(DATA PROVIDED begins)

(** A segment of a path template matches a segment of a path when
    it is a variable [{...}] and the path segment is not empty, or
    when the two are equal. *)
Definition isVariable (segment : string) : bool :=
  match segment with
  | String "{" _ => true
  | _ => false
  end.

Definition segmentMatches (template segment : string) : bool :=
  if isVariable template then negb (bool_decide (segment = EmptyString))
  else bool_decide (template = segment).

Fixpoint segmentsMatch (template path : list string) : bool :=
  match template, path with
  | [], [] => true
  | t :: template', s :: path' => segmentMatches t s && segmentsMatch template' path'
  | _, _ => false
  end.

Definition templateMatches (template path : string) : bool :=
  segmentsMatch (Split template "/") (Split path "/").

(** [Router.Match]: the first registered route whose template
    matches the path. *)
Fixpoint Match {H : Type} (router : list (string * H)) (path : string) : option H :=
  match router with
  | [] => None
  | (template, h) :: rest =>
      if templateMatches template path then Some h else Match rest path
  end.

(** What [HealthCheckHandler] writes: status 200 and the body [Ok]. *)
Definition HealthCheckHandlerReply : Z * string := (200%Z, "Ok").
(** Step by step, the ledger of any mode bets at least as much and stands
    at least as deep as the ledger of 'conservador'. *)
Lemma trace_dominates_conservador (pct : f64) :
  pct = F64.lit 2 2 \/ pct = F64.lit 15 2 ->
  Forall2 (fun d s =>
             F64.leb (F64.abs (e_balance s)) (F64.abs (e_balance d)) = true
             /\ F64.leb (e_stake s) (e_stake d) = true)
          (map snd (trace pct step_range init_state))
          (map snd (trace (F64.lit 2 2) step_range init_state)).
Proof.
  intros [-> | ->]; vm_compute; repeat constructor.
Qed.

(** X7: for the same stop loss, no mode outlasts 'conservador': the
    session of any other mode has at most as many bets, and at every step
    both sessions reach it stakes at least as much and has lost at least
    as much. *)
Theorem conservador_lasts_longest :
  forall (stop_loss : f64) (mode : string),
    let s := simulate_apollo stop_loss mode in
    let c := simulate_apollo stop_loss "conservador" in
    (List.length (history s) <= List.length (history c))%nat
    /\ forall (i : nat) (es ec : Entry),
         nth_error (history s) i = Some es ->
         nth_error (history c) i = Some ec ->
         F64.leb (e_stake ec) (e_stake es) = true
         /\ F64.leb (F64.abs (e_balance ec)) (F64.abs (e_balance es)) = true.
Proof.
  intros stop_loss mode s c; subst s c.
  pose proof (trace_dominates_conservador _ (profit_pct_cases mode)) as Hd.
  split.
  - unfold simulate_apollo; rewrite !run_length.
    apply Nat.add_le_mono_l, len_until_dominated.
    eapply Forall2_impl; [ | exact Hd]. intros d e [H _]; exact H.
  - intros i es ec Hs Hc.
    destruct (simulate_prefix stop_loss mode) as (k & Hk & _).
    destruct (simulate_prefix stop_loss "conservador") as (k' & Hk' & _).
    rewrite Hk, <- firstn_map in Hs. rewrite Hk', <- firstn_map in Hc.
    apply nth_error_firstn_some in Hs, Hc.
    destruct (Forall2_nth_error _ _ _ Hd i es ec Hs Hc) as [Hb Hst].
    split; assumption.
Qed.

Lemma conservador_lasts_longest_witness :
  F64.leb (F64.lit 170 2) (F64.lit 192 2) = true
  /\ F64.leb (F64.abs (F64.neg (F64.lit 370 2)))
             (F64.abs (F64.neg (F64.lit 392 2))) = true.
Proof.
  apply (proj2 (conservador_lasts_longest (F64.of_Z 50) "agressivo") 2%nat
           (mkEntry 3 U4 (F64.lit 192 2) (F64.neg (F64.lit 392 2))
                    (F64.lit 392 2))
           (mkEntry 3 U4 (F64.lit 170 2) (F64.neg (F64.lit 370 2))
                    (F64.lit 370 2)));
    vm_compute; reflexivity.
Defined.

(** X8: the 0.35 floor is never what a session bets.  Every stake of every
    session is at least [base_stake], and every recovery stake is the
    rounded quotient itself, computed from the accumulated loss the
    previous entry left: the test [current_stake < 0.35] is false at every
    step taken. *)
Theorem floor_is_never_reached_in_a_session :
  forall (stop_loss : f64) (mode : string),
    let s := simulate_apollo stop_loss mode in
    Forall (fun e => F64.leb base_stake (e_stake e) = true) (history s)
    /\ forall (h1 h2 : list Entry) (e1 e2 : Entry),
         history s = h1 ++ e1 :: e2 :: h2 ->
         e_contract e2 = U4 ->
         e_stake e2 = recovery_raw (profit_pct mode) (e_acc_loss e1)
         /\ F64.ltb (recovery_raw (profit_pct mode) (e_acc_loss e1)) min_stake
            = false.
Proof.
  intros stop_loss mode s; subst s; split.
  - apply (session_forall
             (fun _ e => F64.leb base_stake (e_stake e) = true)).
    intros pct [-> | ->]; vm_compute; repeat constructor.
  - apply (session_chain
             (fun pct e1 e2 =>
                e_contract e2 = U4 ->
                e_stake e2 = recovery_raw pct (e_acc_loss e1)
                /\ F64.ltb (recovery_raw pct (e_acc_loss e1)) min_stake
                   = false)).
    intros pct [-> | ->]; vm_compute;
      repeat split; intros; try reflexivity; try discriminate.
Qed.

Lemma floor_is_never_reached_witness :
  F64.lit 315 2 = recovery_raw (F64.lit 2 2) (F64.lit 370 2)
  /\ F64.ltb (recovery_raw (F64.lit 2 2) (F64.lit 370 2)) min_stake = false.
Proof.
  pose (s := simulate_apollo (F64.lit 500 1) "conservador").
  apply (proj2 (floor_is_never_reached_in_a_session (F64.lit 500 1)
                  "conservador")
           (firstn 2 (history s)) (skipn 4 (history s))
           (mkEntry 3 U4 (F64.lit 170 2) (F64.neg (F64.lit 370 2))
                    (F64.lit 370 2))
           (mkEntry 4 U4 (F64.lit 315 2) (F64.neg (F64.lit 685 2))
                    (F64.lit 685 2)));
    vm_compute; reflexivity.
Defined.
(** X1.  On a player over a recorded log, after any sequence of retrievals,
    [hasMore] queries and resets, for whatever IDs: the cursor of an ID never
    passes the number of events recorded for it; while events remain, the
    next retrieval returns the event at the cursor, moves that cursor by one
    and leaves every other cursor; once none remain (and the ID was written)
    it returns [io.EOF] and moves no cursor. *)
Theorem retrieval_after_any_calls (w : list (Event * positive))
    (ops : list PlayerOp) (id : string) :
  ∃ p0, NewPlayer ID (open (recorded w)) = Ok p0
    ∧ let p := foldl run_op p0 ops in
      let evs := filter (λ e, ID e = id) w.*1 in
      cursor id p ≤ length evs
      ∧ (∀ e, evs !! cursor id p = Some e →
           (tryGetEvent id p).1 = Ok e
           ∧ cursor id (tryGetEvent id p).2 = S (cursor id p)
           ∧ ∀ id', id' ≠ id → cursor id' (tryGetEvent id p).2 = cursor id' p)
      ∧ (evs ≠ [] → cursor id p = length evs →
           (tryGetEvent id p).1 = Err io_EOF
           ∧ ∀ id', cursor id' (tryGetEvent id p).2 = cursor id' p).
Proof.
  pose proof (recorded_decodable w) as Hd.
  destruct (indexRecords_open ID _ Hd) as (idx0 & Hix & Hl).
  unfold NewPlayer. rewrite Hix. eexists. split; [done|]. cbv zeta.
  match goal with
  | |- context [foldl run_op ?q ops] => set (p := foldl run_op q ops)
  end.
  set (evs := filter (λ e, ID e = id) w.*1).
  assert (in_step (recorded w) idx0 p) as (Hi & Hf & Hc).
  { apply in_step_foldl; [done|done|]. split_and!; [done|done|].
    intros id'. unfold cursor. simpl. rewrite lookup_empty. simpl. lia. }
  assert (events_with (recorded w) id = evs) as Hevs by apply recorded_events.
  destruct (tryGetEvent_cursors id p) as (Hother & Hsame & _).
  split_and!.
  - rewrite <- Hevs. apply Hc.
  - intros e He.
    assert (idx p !! id = Some (offsets_from 0 (recorded w) id)) as Hoffs.
    { rewrite Hi, Hl. destruct (offsets_from 0 (recorded w) id) eqn:Ho; [|done].
      apply lookup_lt_Some in He.
      rewrite <- Hevs, <- (offsets_from_length ID 0), Ho in He by done.
      simpl in He. lia. }
    destruct (lookup_lt_is_Some_2 (offsets_from 0 (recorded w) id) (cursor id p))
      as [o Ho].
    { rewrite offsets_from_length, Hevs by done. by eapply lookup_lt_Some. }
    destruct (locate_offsets ID 0 _ id _ o Hd Ho) as (f & rest & e' & Hloc & Hpay & He').
    rewrite Z.sub_0_r in Hloc. rewrite Hevs, He in He'. injection He' as <-.
    destruct (tryGetEvent_hit id p _ o f rest e Hoffs Ho) as (p' & Hr & _ & _ & Hc').
    { by eapply offsets_from_ge, list_elem_of_lookup_2. }
    { by rewrite Hf. }
    { done. }
    rewrite Hr. simpl. rewrite Hr in Hother. done.
  - intros Hne Hend.
    assert (idx p !! id = Some (offsets_from 0 (recorded w) id)) as Hoffs.
    { rewrite Hi, Hl. destruct (offsets_from 0 (recorded w) id) eqn:Ho; [|done].
      destruct Hne. apply length_zero_iff_nil.
      by rewrite <- Hevs, <- (offsets_from_length ID 0), Ho. }
    assert ((tryGetEvent id p).1 = Err io_EOF) as Hr.
    { apply (tryGetEvent_exhausted _ _ _ Hoffs).
      rewrite offsets_from_length, Hevs by done. lia. }
    split; [done|]. intros id'.
    destruct (decide (id' = id)) as [->|Hne']; [|by apply Hother].
    by rewrite Hsame, Hr.
Qed.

(DATA PROVIDED ends)

YOUR INSTRUCTIONS -> Lines that contain "rest" are to be copied from the records above.

RESULT ->
  | (template, h) :: rest =>
      if templateMatches template path then Some h else Match rest path
    destruct (locate_offsets ID 0 _ id _ o Hd Ho) as (f & rest & e' & Hloc & Hpay & He').
    destruct (tryGetEvent_hit id p _ o f rest e Hoffs Ho) as (p' & Hr & _ & _ & Hc').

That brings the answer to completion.